There's an interesting interview with John Hancock, where he says he would have liked to have done a commentary. Darn:

brian said...

I love love love love love this flick!... when I saw that they were finally re-releasing it on DVD, I placed my pre-order post-haste (that's 3 words in one sentence with hyphens!)... anyhoo. Atmosphere! It's a lost art.... kinda like "shoot the duck" at the skating rink.

cattleworks said...

Yeah! (That's an annoyed "Yeah!")
The original artwork IS TONS better...

Stacie Ponder said...

Thanks for the link, star! You're right about the cover- it looks a little Emily Rose. I was pretty bummed to discover that the DVD is bare-bones, nothing more than the movie! I do so love a commentary track. Maybe we'll get a 'special edition' in a year...

"Shoot the duck". Man, there's lots of rollerskating references in my life lately; maybe I should go.

theron said...

I tells ya, in the 70s, they really knew to scare people. These days, film makers seem to overlook the one most important intangible in effective horror - mood. No amount of fake blood or CGI can make up for not having established the right mood at the beginning of the film. See? Having less options forces you to make the most of what you have. In art, that's usually a good thing...less is more. I guess I'm gettin' cranky.

digitaldd said...

Great movie when I first saw it on a well worn vhs tape back in the mid 80s, nice to see its been given a DVD treatment. Any good extras?

I was hoping this would have been included on the Horrorfest NYC film list, as it would be nice to see on a big screen. http://www.nychorrorfest.com/ Yes I will be busy this weekend... ;)

Craig Moorhead said...

This is so totally in my Netflix queueueue as of right now.

cattleworks said...

Theron:
I agree with you about mood.
And behind the scenes MISERY!
Is it my imagination or all the classic horror films were a total bitch to make--
THE EXORCIST, TCM, um... others...

Stacie Ponder said...

I hope you dig it, Craig- I'd love to hear your thoughts on it!

digitald- nope, not a single extra, sadly enough.

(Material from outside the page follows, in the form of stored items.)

(** The collection changes only when a refresh gets a successful response
    with a readable body: no method call, tick, failed response or response
    to a POST touches it. *)
Theorem collection_changes_only_on_refresh (ev : Event) (w w' : World) :
  step toLocaleDateString ev w = Some w' ->
  messages (this w') <> messages (this w) ->
  exists request field caller,
    ev = Arrives request (Http true (JsonValue field))
    /\ resumed_task ev w = Some (AwaitMessages caller)
    /\ messages (this w') = or_empty field.
Proof.
  intros Hstep Hchanged.
  destruct ev; unfold step in Hstep.
  1-8, 10-11: exfalso; apply Hchanged; clear Hchanged; open_world w; run_method.
  unfold resumed_task.
  destruct (take_task request (inflight (env w))) as [[t rest]|]; [| discriminate].
  apply (inj Some) in Hstep. subst w'.
  destruct t as [caller|].
  - destruct r as [|[] [| |field]];
      try solve [exfalso; apply Hchanged; clear Hchanged; open_world w;
                 destruct caller; run_method].
    exists request, field, caller.
    split; [reflexivity |]. split; [reflexivity |].
    clear Hchanged. open_world w. destruct caller; run_method.
  - exfalso. apply Hchanged. clear Hchanged. open_world w. run_method.
Qed.

(** The conversation identifier changes only in [open], which sets it to
    the offer given, and in [close] and [destroy], which clear it. *)
Theorem offerId_changes_only_on_open_close (ev : Event) (w w' : World) :
  step toLocaleDateString ev w = Some w' ->
  offerId (this w') <> offerId (this w) ->
  (exists offer user title,
      ev = CallOpen offer user title /\ offerId (this w') = Some offer)
  \/ ((ev = CallClose \/ ev = CallDestroy) /\ offerId (this w') = None).
Proof.
  intros Hstep Hchanged.
  destruct ev; unfold step in Hstep.
  4-11: exfalso; apply Hchanged; clear Hchanged.
  - left. exists offer, user, title. split; [reflexivity |].
    clear Hchanged. open_world w. run_method.
  - right. split; [left; reflexivity |].
    apply (inj Some) in Hstep. subst w'.
    open_world w. revert Hchanged. run_method; intros Hc; contradiction.
  - right. split; [right; reflexivity |].
    apply (inj Some) in Hstep. subst w'.
    open_world w. revert Hchanged. run_method; intros Hc; contradiction.
  - open_world w. run_method.
  - open_world w. run_method.
  - open_world w. run_method.
  - open_world w. run_method.
  - open_world w. run_method.
  - destruct (take_task request (inflight (env w))) as [[t rest]|]; [| discriminate].
    apply (inj Some) in Hstep. subst w'.
    open_world w. destruct t as [[| |]|]; run_method.
  - open_world w. run_method.
  - open_world w. run_method.
Qed.

End MoreRefreshing.

Lemma loadMessages_success_witness :
  exists w',
    loadMessages_response plain_date (ok_with [old_message]) polling_world = Ok tt w'
    /\ messages (this w') = [old_message]
    /\ option_map scrolledToBottom (messagesContainer (dom w')) = Some true.
Proof.
  destruct (loadMessages_success plain_date polling_world
              (mkContainer (render_html plain_date 0 alice [plain_message]) true)
              alice [old_message]
              ltac:(vm_compute; reflexivity) ltac:(vm_compute; reflexivity))
    as (w' & Hrun & Hm & Hc & _).
  exists w'. split; [exact Hrun |]. split; [exact Hm |].
  rewrite Hc. reflexivity.
Defined.

Lemma last_response_wins_witness :
  (exists w',
      run plain_date [Arrives 1 (ok_with [old_message]); Arrives 2 (ok_with [plain_message])]
          two_refreshes_world = Some w'
      /\ messages (this w') = [plain_message])
  /\ (exists w',
        run plain_date [Arrives 2 (ok_with [plain_message]); Arrives 1 (ok_with [old_message])]
            two_refreshes_world = Some w'
        /\ messages (this w') = [old_message]).
Proof.
  apply (last_response_wins plain_date two_refreshes_world 1%nat 2%nat FromTick FromTick
           [(2%nat, AwaitMessages FromTick)] [(1%nat, AwaitMessages FromTick)]
           [old_message] [plain_message]).
  - discriminate.
  - vm_compute. reflexivity.
  - vm_compute. reflexivity.
Defined.

Lemma collection_changes_only_on_refresh_witness :
  exists request field caller,
    Arrives 1 (ok_with [old_message]) = Arrives request (Http true (JsonValue field))
    /\ resumed_task (Arrives 1 (ok_with [old_message])) polling_world
       = Some (AwaitMessages caller)
    /\ or_empty field = [old_message].
Proof.
  destruct (collection_changes_only_on_refresh plain_date
              (Arrives 1 (ok_with [old_message])) polling_world
              (after_events [CallOpen 1 (Some alice) None;
                             Arrives 0 (ok_with [plain_message]);
                             Tick 1;
                             Arrives 1 (ok_with [old_message])])
              ltac:(vm_compute; reflexivity)
              ltac:(vm_compute; discriminate))
    as (request & field & caller & Hev & Htask & Hm).
  exists request, field, caller. split; [exact Hev |]. split; [exact Htask |].
  rewrite <- Hm. vm_compute. reflexivity.
Defined.

Lemma offerId_changes_only_on_open_close_witness :
  (exists offer user title,
      CallOpen 1 (Some alice) None = CallOpen offer user title
      /\ offerId (this (after_events [CallOpen 1 (Some alice) None])) = Some offer)
  \/ ((CallOpen 1 (Some alice) None = CallClose \/ CallOpen 1 (Some alice) None = CallDestroy)
      /\ offerId (this (after_events [CallOpen 1 (Some alice) None])) = None).
Proof.
  apply (offerId_changes_only_on_open_close plain_date
           (CallOpen 1 (Some alice) None) fresh_widget
           (after_events [CallOpen 1 (Some alice) None])).
  - vm_compute. reflexivity.
  - vm_compute. discriminate.
Defined.

(** ** Missing elements and exceptions *)

Section MoreRobustness.

Variable toLocaleDateString : Z -> jsstring.

Lemma step_no_uncaught (ev : Event) (w w' : World) :
  controls_present w ->
  step toLocaleDateString ev w = Some w' ->
  uncaught (env w') = uncaught (env w) /\ controls_present w'.
Proof.
  unfold controls_present.
  intros ([display Hmodal] & [el Hinput] & [b Hbutton]) Hstep.
  destruct ev; unfold step in Hstep.
  1-8, 10-11: open_world w; subst; destruct el as [v dis]; run_method;
    repeat split; eauto.
  destruct (take_task request (inflight (env w))) as [[t rest]|]; [| discriminate].
  apply (inj Some) in Hstep. subst w'.
  open_world w. subst. destruct el as [v dis].
  destruct t as [[| |]|]; run_method; repeat split; eauto.
Qed.

(** On a page where the modal, the text input and the send button exist,
    no event of the event loop ends in an uncaught exception: whatever the
    sequence of calls of [open], [close], [destroy], [sendMessage],
    [startPolling] and [stopPolling], of drafts typed, ticks and responses
    (failed ones included), no exception reaches the browser and the
    elements stay in place.  A direct call of [renderMessages] is not among
    these events (see [renderMessages_direct_call]). *)
Theorem no_uncaught_exception (evs : list Event) (w w' : World) :
  controls_present w ->
  run toLocaleDateString evs w = Some w' ->
  uncaught (env w') = uncaught (env w) /\ controls_present w'.
Proof.
  revert w. induction evs as [|ev evs IH]; intros w Hpresent Hrun; cbn [run] in Hrun.
  - apply (inj Some) in Hrun. subst w'. split; [reflexivity | exact Hpresent].
  - destruct (step toLocaleDateString ev w) as [w1|] eqn:Hstep; [| discriminate].
    destruct (step_no_uncaught ev w w1 Hpresent Hstep) as [Hu Hp].
    destruct (IH w1 Hp Hrun) as [Hu' Hp'].
    split; [congruence | exact Hp'].
Qed.

(** [renderMessages] called on its own, outside [loadMessages], throws when
    there are messages to show and no current user, before it writes
    anything. *)
Lemma renderMessages_direct_call (w : World) (c : ContainerEl) (m : Message) (ms : list Message) :
  messagesContainer (dom w) = Some c ->
  messages (this w) = m :: ms ->
  currentUser (this w) = None ->
  renderMessages toLocaleDateString w = Throw w.
Proof. intros Hc Hm Hu. open_world w. subst. reflexivity. Qed.

(** Without the modal the widget cannot be opened or closed.  [open] throws
    after it has stored the offer and the user, and sends nothing; [close]
    throws at once, so it neither stops a timer nor clears the
    conversation; [destroy] stops the timer and then throws. *)
Theorem modal_missing_methods_throw
    (w : World) (offer : Z) (user : option User) (title : option jsstring) :
  modal (dom w) = None ->
  (exists w',
      open offer user title w = Throw w'
      /\ offerId (this w') = Some offer
      /\ currentUser (this w') = user
      /\ env w' = env w)
  /\ close w = Throw w
  /\ (exists w',
        destroy w = Throw w'
        /\ stopPolling w = Ok tt w').
Proof.
  intros Hmodal. open_world w. subst.
  split; [| split].
  - destruct chatTitle0; eexists; (split; [reflexivity |]); exec; auto.
  - reflexivity.
  - destruct poll0 as [[|h]|]; eexists; split; reflexivity.
Qed.
Definition member_index (t : DrawingType) : nat :=
  match t with
  | FLOOR_PLAN => 0 | SITE_PLAN => 1 | ELEVATION => 2 | SECTION => 3
  | DETAIL => 4 | SCHEDULE => 5 | SPECIFICATION => 6 | ROOF_PLAN => 7
  | REFLECTED_CEILING => 8 | STRUCTURAL => 9 | MECHANICAL => 10
  | ELECTRICAL => 11 | PLUMBING => 12 | LANDSCAPE => 13 | DEMOLITION => 14
  | COVER_SHEET => 15 | LEGEND => 16 | UNKNOWN => 17
  end%nat.

#[global] Instance DrawingType_countable : Countable DrawingType.
Proof.
  refine (inj_countable' member_index (fun n => nth n members UNKNOWN) _).
  intros []; reflexivity.
Defined.

Module DrawingInfo.
Record t : Type := mk {
  file_path : string;
  page_number : Z;
  drawing_type : DrawingType;
  drawing_number : json;
  drawing_title : json;
  revision : json;
  scale : json;
  dimensions_present : json;
  annotations_present : json;
  confidence : float;            (* Classification confidence 0-1 *)
  extracted_text : option string;
  image_path : option string;
  measurement_potential : json;
  notes : json
}.
End DrawingInfo.

Module LocationInfo.
Record t : Type := mk {
  address : option string;
  postcode : option string;
  latitude : option float;
  longitude : option float;
  local_authority : option string;
  region : option string;
  country : option string;
  what3words : option string
}.
(** [LocationInfo()]: every field at its default. *)
Definition default : t :=
  {| address := None; postcode := None; latitude := None; longitude := None;
     local_authority := None; region := None; country := Some "UK";
     what3words := None |}.
End LocationInfo.

(** A [datetime], as the calendar date it holds. *)
Record datetime : Type := { dt_year : Z; dt_month : Z; dt_day : Z }.

Module ProjectMetadata.
Record t : Type := mk {
  project_name : option string;
  project_number : option string;
  client_name : option string;
  architect : option string;
  architect_reference : option string;
  structural_engineer : option string;
  location : option LocationInfo.t;
  issue_date : option datetime;
  stage : option string;
  building_type : option string;
  gross_internal_area_m2 : option float;
  storeys : option Z;
  procurement_route : option string;
  contract_type : option string;
  raw_extracted_fields : list (string * string)
}.
(** [ProjectMetadata()]. *)
Definition default : t :=
  {| project_name := None; project_number := None; client_name := None;
     architect := None; architect_reference := None;
     structural_engineer := None; location := None; issue_date := None;
     stage := None; building_type := None; gross_internal_area_m2 := None;
     storeys := None; procurement_route := None; contract_type := None;
     raw_extracted_fields := [] |}.
End ProjectMetadata.

Inductive DocumentStatus : Type := PRESENT | MISSING | INCOMPLETE | SUPERSEDED.

Module DocumentEntry.
Record t : Type := mk {
  file_name : string;
  file_path : string;
  file_type : string;
  file_size_bytes : Z;
  page_count : Z;
  drawings : list DrawingInfo.t;
  status : DocumentStatus;
  hash_md5 : option string
}.
End DocumentEntry.

Module DocumentManifest.
Record t : Type := mk {
  project_id : string;
  source_directory : option string;
  documents : list DocumentEntry.t;
  metadata : option ProjectMetadata.t;
  total_pages : Z;
  total_drawings : Z
}.
End DocumentManifest.

Module MissingItem.
Record t : Type := mk {
  item_type : string;
  description : string;
  severity : string;          (* "critical", "important", "minor" *)
  impact : string;
  recommendation : string
}.
End MissingItem.

Module CompletenessReport.
Record t : Type := mk {
  project_id : string;
  overall_completeness_pct : float;
  status : string;            (* "complete", "incomplete", "critical_gaps" *)
  drawing_types_present : list DrawingType;
  specifications_present : bool;
  schedules_present : bool;
  missing_items : list MissingItem.t;
  warnings : list string;
  notes : list string;
  proceed_recommendation : string;   (* "proceed", "proceed_with_caution", "hold" *)
  hold_reasons : list string
}.
(** [CompletenessReport(project_id=...)]. *)
Definition default (pid : string) : t :=
  {| project_id := pid; overall_completeness_pct := 0%float;
     status := "incomplete"; drawing_types_present := [];
     specifications_present := false; schedules_present := false;
     missing_items := []; warnings := []; notes := [];
     proceed_recommendation := "hold"; hold_reasons := [] |}.
End CompletenessReport.

Module MeasurableElement.
Record t : Type := mk {
  element_type : string;
  nrm_reference : option string;
  source_drawings : list string;
  confidence : string;        (* "high", "medium", "low" *)
  notes : list string
}.
End MeasurableElement.

Module MeasurementScope.
Record t : Type := mk {
  project_id : string;
  measurable_elements : list MeasurableElement.t;
  unmeasurable_elements : list (string * string);   (* element, reason *)
  coverage_summary : string;
  recommended_assumptions : list string;
  exclusions : list string
}.
Definition default (pid : string) : t :=
  {| project_id := pid; measurable_elements := [];
     unmeasurable_elements := []; coverage_summary := "";
     recommended_assumptions := []; exclusions := [] |}.
End MeasurementScope.

End Schemas.
Export Schemas.

(* ===================================================================== *)
(** * tools/common/base.py *)
(* ===================================================================== *)

Module Base.

Inductive ToolStatus : Type := SUCCESS | PARTIAL | FAILED | SKIPPED.

#[global] Instance ToolStatus_eq_dec : EqDecision ToolStatus.
Proof. solve_decision. Defined.

Module ToolError.
Record t : Type := mk {
  code : string;
  message : string;
  recoverable : bool;
  details : option (list (string * string))
}.
End ToolError.

Module ToolResult.
Record t (T : Type) : Type := mk {
  status : ToolStatus;
  data : option T;
  errors : list ToolError.t;
  warnings : list string
}.
Arguments mk {T} _ _ _ _.
Arguments status {T} _.
Arguments data {T} _.
Arguments errors {T} _.
Arguments warnings {T} _.

(** The [success] property. *)
Definition success {T} (r : t T) : bool :=
  match status r with SUCCESS | PARTIAL => true | _ => false end.
End ToolResult.

(** [str.upper] of a tool name (ASCII lower-case letters and [_]). *)
Fixpoint upper_ascii (s : string) : string :=
  match s with
  | EmptyString => EmptyString
  | String c s' =>
      String (if is_ascii_lower c then ascii_of_nat (nat_of_ascii c - 32)
              else c) (upper_ascii s')
  end.

(** [BaseTool._create_error], for the tool called [name]. *)
Definition _create_error (name : string) (code message : string)
    (recoverable : bool) (details : option (list (string * string)))
  : ToolError.t :=
  {| ToolError.code := upper_ascii name +:+ "_" +:+ code;
     ToolError.message := message;
     ToolError.recoverable := recoverable;
     ToolError.details := details |}.

End Base.
Export Base.


(* ===================================================================== *)
(** * tools/pdf_parser/parser.py *)
(* ===================================================================== *)

Module PdfParser.

Module PageContent.
Record t : Type := mk {
  page_number : Z;
  text : string;
  has_images : bool;
  image_count : nat;
  width_pts : float;
  height_pts : float;
  rotation : Z;
  extracted_image_path : option string
}.
End PageContent.

Module PDFParserResult.
Record t : Type := mk {
  file_path : string;
  file_name : string;
  file_size_bytes : Z;
  hash_md5 : string;
  page_count : Z;
  pages : list PageContent.t;
  metadata : list (string * string);
  is_scanned : bool;
  has_text_layer : bool;
  extraction_quality : string      (* "good", "partial", "poor" *)
}.

(** [PDFParserResult.to_document_entry]. *)
Definition to_document_entry (self : t) : DocumentEntry.t :=
  {| DocumentEntry.file_name := file_name self;
     DocumentEntry.file_path := file_path self;
     DocumentEntry.file_type := "application/pdf";
     DocumentEntry.file_size_bytes := file_size_bytes self;
     DocumentEntry.page_count := page_count self;
     DocumentEntry.drawings := [];
     DocumentEntry.status := PRESENT;
     DocumentEntry.hash_md5 := Some (hash_md5 self) |}.
End PDFParserResult.

(** ** The file system and the PDF library, as the parser sees them *)

(** One page of an opened document: what [page.get_text()],
    [page.get_images()], [page.rect], [page.rotation] give, and what
    [_extract_page_image] returns for the page ([None] when rendering or
    saving raised). *)
Record RawPage : Type := {
  raw_text : string;
  raw_image_count : nat;
  raw_width : float;
  raw_height : float;
  raw_rotation : Z;
  raw_rendered : option string
}.

(** What a path leads to.  [f_document] is [None] when hashing, [stat] or
    the PDF library raises on the file; otherwise it holds the document's
    metadata dictionary and its pages. *)
Record FileDesc : Type := {
  f_exists : bool;
  f_is_file : bool;
  f_str : string;                 (* str(path) *)
  f_name : string;                (* path.name *)
  f_suffix : string;              (* path.suffix *)
  f_size : Z;
  f_md5 : string;
  f_document : option (list (string * string) * list RawPage);
  f_error : string * string       (* str(e), type(e).__name__ when it raises *)
}.

Record FileSystem : Type := {
  lookup_path : string -> FileDesc;
  (** [list(directory.glob(pattern))]: the paths found. *)
  glob : string -> string -> list string;
  (** whether [import fitz] succeeds *)
  fitz_installed : bool
}.

(** The parser's configuration. *)
Record PDFParser : Type := {
  output_dir : option string;
  extract_images : bool;
  image_dpi : Z;
  image_format : string
}.

Definition name : string := "pdf_parser".

(** [_ensure_fitz]: raises when the library cannot be imported. *)
Definition _ensure_fitz (fs : FileSystem) : outcome unit :=
  if fitz_installed fs then Return tt
  else Raise ImportError
         "PyMuPDF is required for PDF parsing. Install with: pip install PyMuPDF".
(** The reverse of it, another one. *)
Definition range_reversed : MapRange :=
  {| range := fun V (m : gmap string V) => reverse (map_to_list m);
     range_perm := fun V m => reverse_Permutation (map_to_list m) |}.

(** ** net/url: query strings *)

Module NetURL.

(** [url.Values], the type of parsed query parameters. *)
Abbreviation Values := (gmap string (list string)).

Definition ishex (c : ascii) : bool :=
  is_digit c || between "a" "f" c || between "A" "F" c.

Definition unhex (c : ascii) : N :=
  if is_digit c then N_of_ascii c - N_of_ascii "0"
  else if between "a" "f" c then N_of_ascii c - N_of_ascii "a" + 10
  else if between "A" "F" c then N_of_ascii c - N_of_ascii "A" + 10
  else 0.

Definition upperhex : string := "0123456789ABCDEF".

Definition upperhex_at (d : N) : ascii :=
  match String.get (N.to_nat d) upperhex with
  | Some c => c
  | None => "0"%char
  end.

(** [shouldEscape(c, encodeQueryComponent)]: everything but the
    unreserved characters of RFC 3986 is escaped in a query component. *)
Definition shouldEscape (c : ascii) : bool :=
  if is_lower c || is_upper c || is_digit c then false
  else if Ascii.eqb c "-" || Ascii.eqb c "_" || Ascii.eqb c "." || Ascii.eqb c "~"
  then false
  else true.

(** [url.QueryEscape]: a space becomes [+], any other byte that
    [shouldEscape] becomes [%XX] in upper-case hexadecimal. *)
Definition escape_byte (c : ascii) : string :=
  if Ascii.eqb c " " then "+"
  else if shouldEscape c
  then String "%" (String (upperhex_at (N.shiftr (N_of_ascii c) 4))
                     (String (upperhex_at (N.land (N_of_ascii c) 15)) EmptyString))
  else String c EmptyString.

Fixpoint QueryEscape (s : string) : string :=
  match s with
  | EmptyString => EmptyString
  | String c rest => escape_byte c +:+ QueryEscape rest
  end.

(** First pass of [unescape(s, encodeQueryComponent)]: count the [%]
    and check that two hexadecimal digits follow each; [None] is the
    [EscapeError]. The accumulators are the loop's [n] and [hasPlus]. *)
Fixpoint unescape_scan (s : string) (n : nat) (hasPlus : bool) : option (nat * bool) :=
  match s with
  | EmptyString => Some (n, hasPlus)
  | String c rest =>
      if Ascii.eqb c "%" then
        match rest with
        | String h1 (String h2 rest') =>
            if ishex h1 && ishex h2 then unescape_scan rest' (S n) hasPlus else None
        | _ => None
        end
      else if Ascii.eqb c "+" then unescape_scan rest n true
      else unescape_scan rest n hasPlus
  end.

(** Second pass: decode. It runs on validated input only; the branch
    for a truncated escape is unreachable after [unescape_scan]. *)
Fixpoint unescape_build (s : string) : string :=
  match s with
  | EmptyString => EmptyString
  | String c rest =>
      if Ascii.eqb c "%" then
        match rest with
        | String h1 (String h2 rest') =>
            String (ascii_of_N (N.lor (N.shiftl (unhex h1) 4) (unhex h2)))
                   (unescape_build rest')
        | _ => EmptyString
        end
      else if Ascii.eqb c "+" then String " " (unescape_build rest)
      else String c (unescape_build rest)
  end.

(** [url.QueryUnescape]; [None] stands for a non-nil error, with which
    Go returns the empty string. *)
Definition QueryUnescape (s : string) : option string :=
  match unescape_scan s 0 false with
  | None => None
  | Some (n, hasPlus) =>
      if (n =? 0)%nat && negb hasPlus then Some s else Some (unescape_build s)
  end.

(** One turn of the loop of [parseQuery], as of Go 1.17: [key] is the
    text up to the next [&]. Pairs that hold a semicolon or a malformed
    escape are skipped (the error they raise is dropped by [URL.Query]). *)
Definition parseQuery_pair (m : Values) (key : string) : Values :=
  if ContainsByte key ";" then m
  else if String.eqb key "" then m
  else
    let '(key, value, _) := Cut key "=" in
    match QueryUnescape key with
    | None => m
    | Some key1 =>
        match QueryUnescape value with
        | None => m
        | Some value1 => <[key1 := (m !!! key1) ++ [value1]]> m
        end
    end.

(** [for query != "" { key, query, _ = strings.Cut(query, "&"); ... }].
    Every turn consumes at least one byte of [query]; [fuel] bounds the
    number of turns. *)
Fixpoint parseQuery_loop (fuel : nat) (m : Values) (query : string) : Values :=
  match fuel with
  | O => m
  | S fuel' =>
      if String.eqb query "" then m
      else
        let '(key, query', _) := Cut query "&" in
        parseQuery_loop fuel' (parseQuery_pair m key) query'
  end.

(** [url.ParseQuery], its error dropped. *)
Definition ParseQuery (query : string) : Values :=
  parseQuery_loop (String.length query) ∅ query.

Section Encode.
Variable rg : MapRange.

(** The keys of a map, collected by [for k := range v]. *)
Definition map_keys {V : Type} (v : gmap string V) : list string :=
  (range rg v).*1.

(** Inner loop of [Values.Encode]: one [key=value] pair, preceded by
    [&] unless the buffer is empty. *)
Definition Encode_value (keyEscaped : string) (buf : string) (v : string) : string :=
  let buf := if (0 <? String.length buf)%nat then buf +:+ "&" else buf in
  buf +:+ keyEscaped +:+ "=" +:+ QueryEscape v.

Definition Encode_key (v : Values) (buf : string) (k : string) : string :=
  let vs := v !!! k in
  let keyEscaped := QueryEscape k in
  foldl (Encode_value keyEscaped) buf vs.

(** [Values.Encode]: the pairs in the order of the sorted keys. *)
Definition Encode (v : Values) : string :=
  if (size v =? 0)%nat then ""
  else foldl (Encode_key v) "" (SortStrings (map_keys v)).
End Encode.

End NetURL.
Export NetURL.

(** ** net/http: headers, requests, responses *)

Module NetHTTP.

(** [http.Header]. *)
Abbreviation HeaderT := (gmap string (list string)).

(** The bytes allowed in a header field name (the [token] of RFC 7230). *)
Definition validHeaderFieldByte (c : ascii) : bool :=
  is_lower c || is_upper c || is_digit c || ContainsByte "!#$%&'*+-.^_`|~" c.

Fixpoint validHeaderField (s : string) : bool :=
  match s with
  | EmptyString => true
  | String c rest => validHeaderFieldByte c && validHeaderField rest
  end.

(** Upper case for the first letter and for a letter after a dash,
    lower case for the others. *)
Fixpoint canonical_case (upper : bool) (s : string) : string :=
  match s with
  | EmptyString => EmptyString
  | String c rest =>
      let c' := if upper then upper_byte c else lower_byte c in
      String c' (canonical_case (Ascii.eqb c' "-") rest)
  end.

(** [textproto.CanonicalMIMEHeaderKey]: a key that holds a byte that is
    not allowed in a field name is returned unchanged. *)
Definition CanonicalMIMEHeaderKey (s : string) : string :=
  if validHeaderField s then canonical_case true s else s.

(** [Header.Get]: the first value stored under the canonical form of
    [key], or the empty string. *)
Definition Header_Get (h : HeaderT) (key : string) : string :=
  match h !! CanonicalMIMEHeaderKey key with
  | Some (v :: _) => v
  | _ => ""
  end.

(** [http.Cookie], the two fields the package reads. *)
Record Cookie := { Name : string; Value : string }.

(** [url.URL]. [Hostname] and [Port] hold what the accessors
    [u.Hostname()] and [u.Port()] return for the URL's host. *)
Record URLT := {
  Scheme : string;
  Hostname : string;
  Port : string;
  Path : string;
  RawQuery : string
}.

(** [URL.Query]. *)
Definition Query (u : URLT) : Values := ParseQuery (RawQuery u).

(** [http.Request]. [Cookies] holds what [r.Cookies()] returns: the
    cookies of the request's Cookie headers, in their order. *)
Record Request := {
  Method : string;
  URL : URLT;
  Proto : string;
  Header : HeaderT;
  Host : string;
  RemoteAddr : string;
  Cookies : list Cookie
}.

(** [http.Response], the two fields the package reads. *)
Record Response := { StatusCode : Z; resp_Header : HeaderT }.

(** What a handler does with the [http.ResponseWriter] it is given. *)
Inductive WriterCall :=
| CallWriteHeader (statusCode : Z)
| CallWrite (b : string).

(** An [http.ResponseWriter], as the calls it has received so far. *)
Abbreviation ResponseWriterT := (list WriterCall).

End NetHTTP.
Export NetHTTP.

(** ** logrus: levels, fields, entries *)

Module Logrus.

theron and cattle...preach on, brothers. Cranky old horror fans unite!

digitaldd said...

Stacie: maybe Anchor Bay will re-release the disc with some good extras they have a tendancy to do that after all.

melizer said...

If I'm not mistaken, I believe Gretchen Corbett was the winner of the 1971 Sheri Moon Zombie Looky-Likey Contest.

Anonymous said...

When I was doing research on LaFanu's "Carmilla", I kept coming across "LSJTD" and so I started researching Jessica... (Though it isn't acknowledged in the credits, Emily and Mircalla Karnstein seem to be the same creature.) Well, anyhoo, the point of this post is... Every reviewer says, "If you're a fan of modern horror, you may not like this movie..." and then said reviewers end up praising this movie. How about, instead of referring to this movie as "Horror Movie" we simply call it a "Good Movie - Period"? Because I can't recall seeing a "good" horror movie in many MANY years! (I recommend some of the Hammer movies, Black Sabbath, The Night Gallery tv series, Trilogy of Terror, the Amicus Anthology movies with the original Tales from the Crypt, Halloween(1978), Tombs of the Blind Dead, Deep Red, Dead of Night, and The Brood - true scares over "peek-a-boo" and gore everytime.)

Brett Gerry said...

An excellent film that really shows how powerful some folklore can be. My review here: http://bit.ly/bRofGr

Art Almquist said...

I had seen this gem way back in the eighties, but the only thing I remembered was the image of "Emily," in her white dress, rising out of the water. It creeped me out then but I completely forgot the rest of the film - and re-visited it because of your recommendation. Man, am I glad I did. I just finished it five minutes ago so it's continuing its creepifying as I write. Shudder.

You're totally right - it's all about mood and atmosphere and a slow build of tension. At first, I kind of smugly dismissed the musical score - "Oh, that's so charmingly 70s" - but by the end, you bet I was reacting to every THUMP they threw at me.

Lampert is wonderful, as has been said. And Emily rising out of the water in that dress still utterly gives me the heebie-jeebies. A great little film.